Now with respect to this middle knowledge the question is not whether things [or events] are not frequently related to each other by some such conditional connection, one that is known and willed by God himself. If this is all it meant, it could be accepted without any difficulty, just as Gomarus and Waldeus understood and recognized it in this sense.92 But the theory of middle knowledge is aimed at something different: its purpose is to harmonize the Pelagian notion of the freedom of the will with God’s omniscience. In that view, the human will is by its nature indifferent. It can do one thing as well as another. It is determined neither by its own nature nor by the various circumstances in which it has been placed. Although circumstances may influence the will, ultimately the will remains free and chooses as it wills. Of course, freedom of the will thus conceived cannot be harmonized with a decree of God; it essentially consists in independence from the decree of God. So far from determining that will, God left it free; he could not determine that will without destroying it. Over against that will of his rational creatures God has to adopt a posture of watchful waiting. He watches to see what they are going to do. He, however, is omniscient. Hence, he knows all the possibilities, all contingencies, and also foreknows all actual future events. In this context and in keeping with it, God has made all his decisions and decrees. If a person in certain circumstances will accept God’s grace, he has chosen that person to eternal life; if that person does not believe, he or she has been rejected.

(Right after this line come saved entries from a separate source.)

(* ===== verification/MergeGate.v ===== *)
(** * Publishing the aggregate Check Run (pkg/webhook/check_publisher.go)

    The writers of the one Check Run that gates a merge: the recompute from stored
    checks, the passing and failing posts, the release of stored blocks, and the
    bounded re-folds of a leader that waits for participants (participant_nudge.go).
    A GitHub call is a statement on the shared state: it may fail, and other
    deliveries run between any two calls.  A call that fails is taken not to have
    happened.  [cache] is the head commit the request's PR cache already holds. *)

From S2P Require Import Prelude GoStrings State Sql Store Config Policy Checks MergeFold.

Local Open Scope string_scope.
Local Open Scope Z_scope.

(** ** GitHub calls *)

Definition maxGitHubPRFiles : nat := Z.to_nat 3000.

Definition FetchPullRequest (cache : option string) (repo : string) (pr : Z)
    : prog gate (res string) :=
  match cache with
  | Some headSHA => Ret (Ok headSHA)
  | None => Exec (readGate (fun g => gv_HeadSHA (g_github g) repo pr)) Ret
  end.

Definition FetchPRFiles (repo : string) (pr : Z) : prog gate (res (list PRFile)) :=
  Exec (fun g => let files := gv_Files (g_github g) repo pr in
                 (g, if (maxGitHubPRFiles <=? length files)%nat
                     then Err (Errorf "PR files incomplete") else Ok files)) Ret.

Definition logCall (call : ghCall) (run : Z) (g : gate) : gate :=
  {| g_db := g_db g; g_checks := g_checks g; g_nextCheck := g_nextCheck g; g_github := g_github g;
     g_nextRun := run; g_calls := call :: g_calls g; g_refolds := g_refolds g;
     g_timers := g_timers g |}.

Definition createCheckRun (repo headSHA : string) (opts : CheckRunOptions) : prog gate (res Z) :=
  Exec (fun g => (logCall (CreateCheckRun repo headSHA (g_nextRun g) opts) (g_nextRun g + 1) g,
                  Ok (g_nextRun g))) Ret.

Definition updateCheckRun (repo : string) (id : Z) (opts : CheckRunOptions) : prog gate (res Z) :=
  Exec (fun g => (logCall (UpdateCheckRun repo id opts) (g_nextRun g) g, Ok id)) Ret.

(** ** The re-fold budget *)

Definition maxParticipantRefoldAttempts : Z := 3.

Definition set_refolds (m : gmap (string * Z) Z) (timers : list (string * Z)) (g : gate) : gate :=
  {| g_db := g_db g; g_checks := g_checks g; g_nextCheck := g_nextCheck g; g_github := g_github g;
     g_nextRun := g_nextRun g; g_calls := g_calls g; g_refolds := m; g_timers := timers |}.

Now it is clear that this theory diverges in principle from the teaching of Augustine and Thomas Aquinas. Certainly, to their minds God’s foreknowledge precedes events, and nothing can happen except by the will of God. “Nothing, therefore, happens but by the will of the Omnipotent.”93 Not the world but the decrees are the medium from which God knows all things.94 Hence, contingent events and free actions can be infallibly known in their context and order. Scholasticism, admittedly, sometimes already expressed itself on this point in a way that was different from Augustine. Anselm, for example, stated that foreknowledge did not imply an “internal and antecedent necessity” but only an “external and consequent necessity.”95 And Thomas judged that God indeed knows contingent future events eternally and certainly according to the state in which they are actually, that is, according to their own immediacy, but that in their “proximate causes” they are nevertheless contingent and undetermined.96 This, however, does not alter the fact that with a view to their “primary cause” these contingent future events are absolutely certain and can therefore not be called contingent. And elsewhere he again states that “whatever is was destined to be before it came into being, because it existed in its own cause in order that it might come into being.”97

The doctrine of middle knowledge, however, represents contingent future events as contingent and free also in relation to God. This is with reference not only to God’s predestination but also his foreknowledge, for just as in Origen, things do not happen because God knows them, but God foreknows them because they are going to happen. Hence, the sequence is not necessary knowledge, the knowledge of vision, the decree to create (etc.); instead, it is necessary knowledge, middle knowledge, decree to create (etc.), and the knowledge of vision.98 God does not derive his knowledge of the free actions of human beings from his own being, his own decrees, but from the will of creatures.99 God, accordingly, becomes dependent on the world, derives knowledge from the world that he did not have and could not obtain from himself, and hence, in his knowledge, ceases to be one, simple, and independent—that is, God. Conversely, the creature in large part becomes independent vis-à-vis God. It did indeed at one time receive “being” (esse) and “being able” (posse) from God but now it has the “volition” (velle) completely in its own hand. It sovereignly makes it own decisions and either accomplishes something or does not accomplish something apart from any preceding divine decree. Something can therefore come into being quite apart from God’s will. The creature is now creator, autonomous, sovereign; the entire history of the world is taken out of God’s controlling hands and placed into human hands. First, humans decide; then God responds with a plan that corresponds to that decision. Now if such a decision occurred once—as in the case of Adam—we might be able to conceive it. But such decisions of greater or less importance occur thousands of times in every human life. What are we to think, then, of a God who forever awaits all those decisions and keeps in readiness a store of all possible plans for all possibilities? What then remains of even a sketch of the world plan when left to humans to flesh out? And of what value is a government whose chief executive is the slave of his own subordinates?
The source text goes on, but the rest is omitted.